Usually, social revolutions are not that self-evident in their infancies and often never really get off the ground. But in the spirit of the optimism we’re all supposed to adopt in the holiday season, or at least a suspension of cynicism, it can be posited that evidences of a proto-revolution appeared in 2012 which, if nurtured, sustained and expanded, could move the U.S. to a much better place in coming years.

It is often overlooked that, in a democracy, revolutions don’t take the old form, even like the original American revolution, for example. They don’t have to involve violent overthrows, and actually are not supposed to. They manifest themselves at the ballot box, even though their real source is a growing, collective, popular change of mind and heart.

The ballot box represents an epiphenomenon, so to speak, of a revolution, just as it was in the case of the American war of independence in the 1770s. Then, the massive circulation of such seminal documents as Thomas Paine’s Common Sense pamphlet initiated a wave of enlightened consciousness in the colonies that suddenly, like the proverbial light bulb switching on in thousands of heads, elevated the general public’s disdain to a new level of intolerance of the irrational oppression of the British monarchy.

It wasn’t the “shot” but the process of flashing light bulbs “heard ‘round the world” that set off the American revolution.

One of the critical, indispensable components of the American revolution that made it work was the fact that, as in Paine’s pamphlet, the objective was not merely to throw off the oppressors, but to establish a lawful, representative and working democracy in the wake of such an overthrow.

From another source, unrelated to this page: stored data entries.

Lemma on_error_run (h : Host) (id : nat) (c : Child) (k : Capture)
      (message : string) (now : Z) (iso_now : string) :
  find_child (children h) id = Some c ->
  capture c = Some k ->
  exists hookData,
    prop hookData "hookEventData" = prop (cap_hookData k) "hookEventData"
    /\ fst (on_error id message now iso_now h)
       = fst (finish_hook hookData (Some message) iso_now (world h))
    /\ world (snd (on_error id message now iso_now h))
       = snd (finish_hook hookData (Some message) iso_now (world h)).
Proof.
  intros Hfind Hcap.
  exists (set_all (cap_hookData k)
            [("error", VStr message);
             ("endTime", num now);
             ("duration", num (now - int_prop (cap_hookData k) "startTime"))]).
  assert (Hrun : on_error id message now iso_now h
                 = (fst (finish_hook (set_all (cap_hookData k)
            [("error", VStr message);
             ("endTime", num now);
             ("duration", num (now - int_prop (cap_hookData k) "startTime"))]) (Some message) iso_now (world h)),
                    set_world
                      (set_children h
                         (update_child (children h) id
                            (fun c0 => set_capture c0
                               (Some (mkCapture (cap_stdout k) (cap_stderr k)
                                        (cap_stdinData k) (set_all (cap_hookData k)
            [("error", VStr message);
             ("endTime", num now);
             ("duration", num (now - int_prop (cap_hookData k) "startTime"))]))))))
                      (snd (finish_hook (set_all (cap_hookData k)
            [("error", VStr message);
             ("endTime", num now);
             ("duration", num (now - int_prop (cap_hookData k) "startTime"))]) (Some message) iso_now (world h))))).
  { unfold on_error. unfold mbind at 1. unfold get_state at 1.
    rewrite Hfind, Hcap. unfold mbind, modify, on_world, zoom.
    cbn [world set_children].
    match goal with
    | |- context [finish_hook ?hd (Some message) iso_now (world h)] =>
        destruct (finish_hook hd (Some message) iso_now (world h)) as [r w']
    end.
    reflexivity. }
  split; [|split].
  - unfold prop, prop_of. rewrite JSFacts.lookup_set_all_other by reflexivity.
    reflexivity.
  - rewrite Hrun. reflexivity.
  - rewrite Hrun. reflexivity.
Qed.
(** * Word-Ladder: the pathfinding engine of [algorithm.js]

    A shallow embedding of the class [WordLadderAlgorithm] and the
    properties of its dictionary graph, its two path searches, its
    heuristic, its move selection and its dictionary loading.

    Modelling conventions.
    - A JavaScript string is a [list ascii]: one [ascii] per code unit,
      restricted to the code units 0..255.
    - A JavaScript [Map] is an association list in insertion order
      ([JsMap]); a [Set] is a duplicate-free list in insertion order
      ([JsSet]).  Iteration order therefore is the order of the source.
    - A JavaScript number is a [num]: an exact rational, [+Infinity],
      [-Infinity] or [NaN].  The special values follow IEEE 754; finite
      values are carried exactly (rounding to binary64 is not
      represented).  The value of the heuristic is given a second time
      as the code computes it, in binary64 ([Binary64]).
    - The mutable fields of the object are the record [engine]; a method
      that mutates them returns the new record next to its result. *)

From Stdlib Require Import List Ascii String Arith Lia Bool ZArith QArith Qcanon Qround Permutation.
From Stdlib Require Import Orders OrdersTac Morphisms RelationClasses Lqa.
From Stdlib Require PrimFloat Uint63 SpecFloat FloatOps FloatAxioms.
Import ListNotations.

Abbreviation length := List.length.

Open Scope nat_scope.
Open Scope list_scope.

(** ** Equality tests *)

Class EqB (A : Type) := eqb : A -> A -> bool.

Class EqBLaw (A : Type) {E : EqB A} :=
  eqb_spec : forall x y : A, reflect (x = y) (eqb x y).

Arguments EqBLaw A {E}.

#[export] Instance EqB_nat : EqB nat := Nat.eqb.

#[export] Instance EqB_ascii : EqB ascii := Ascii.eqb.

Fixpoint list_eqb {A} `{EqB A} (l1 l2 : list A) : bool :=
  match l1, l2 with
  | [], [] => true
  | x :: r1, y :: r2 => eqb x y && list_eqb r1 r2
  | _, _ => false
  end.

#[export] Instance EqB_list {A} `{EqB A} : EqB (list A) := list_eqb.

(** ** Strings *)

Definition word := list ascii.

Definition str (s : string) : word := list_ascii_of_string s.

(** [s[i]]: the code unit at index [i], [None] for [undefined]. *)
Definition char_at (s : word) (i : nat) : option ascii := nth_error s i.

Definition opt_ascii_eqb (a b : option ascii) : bool :=
  match a, b with
  | Some x, Some y => eqb x y
  | None, None => true
  | _, _ => false
  end.

(** A string is truthy when it is not empty. *)
Definition truthy (w : word) : bool :=
  match w with [] => false | _ => true end.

The “democratic enlightenment” figures who, centered in Paris and the “History of Philosophy” project, had for years been shaping the ideas of such a working democracy, which Paine and others incorporated into their philosophies.

Therefore, in the U.S. we’ve inherited the means by which changes in mind and heart can translate into lawful and orderly even radical changes in government and public policies.

This November, this manifested itself in a national election that achieved some remarkable things, that I expect, with the passage of time, will be better appreciated than now.

First, the nation’s first African-American president was not just elected in a flash-mob-like outpouring of reaction against the most deservedly-reviled president in modern history, as Obama was in 2008, but he was re-elected after four years of his difficult leadership faced powerful political enemies in full mobilization to block, obstruct and defeat him, both legislatively and with the biggest anonymous campaign war chest ever arrayed against a presidential re-election campaign.

Second, in that re-election, every single high profile right wing crackpot national public official, especially U.S. senators who revealed radically anti-woman prejudices on issues of rape and abortion, were also defeated.

Third, in a new spirit of generosity and fairness, voters in four U.S. states affirmed what only a few years earlier seemed impossible, granting gay and lesbian persons the right to marry, and generally enjoy the same rights as anyone else.

Now, in the weeks following that vote, yet another school shooting massacre has unleashed that same public sentiment in the greatest uprising against the bullying, irrational demands of the National Rifle Association and its allies seen yet. This is a qualitatively different response from the American public, fueled not just by the horror of the latest crime (there were enough others before this one), but by a change of mind and heart among the people.

This does not appear to be the kind of temporary outrage that the NRA and its ilk have felt in the past they could just wait out before dying down.

It may reflect that the American public has come in the last couple of months to a new place in its consciousness that it will not now relinquish.

The winner of the November election was not Obama so much as it was those who voted for him, and voted to oust the nut cases and embrace fairness and generosity. They don’t lose if Obama backslides as long as they hold firm to their new sense of what’s reasonable and fair.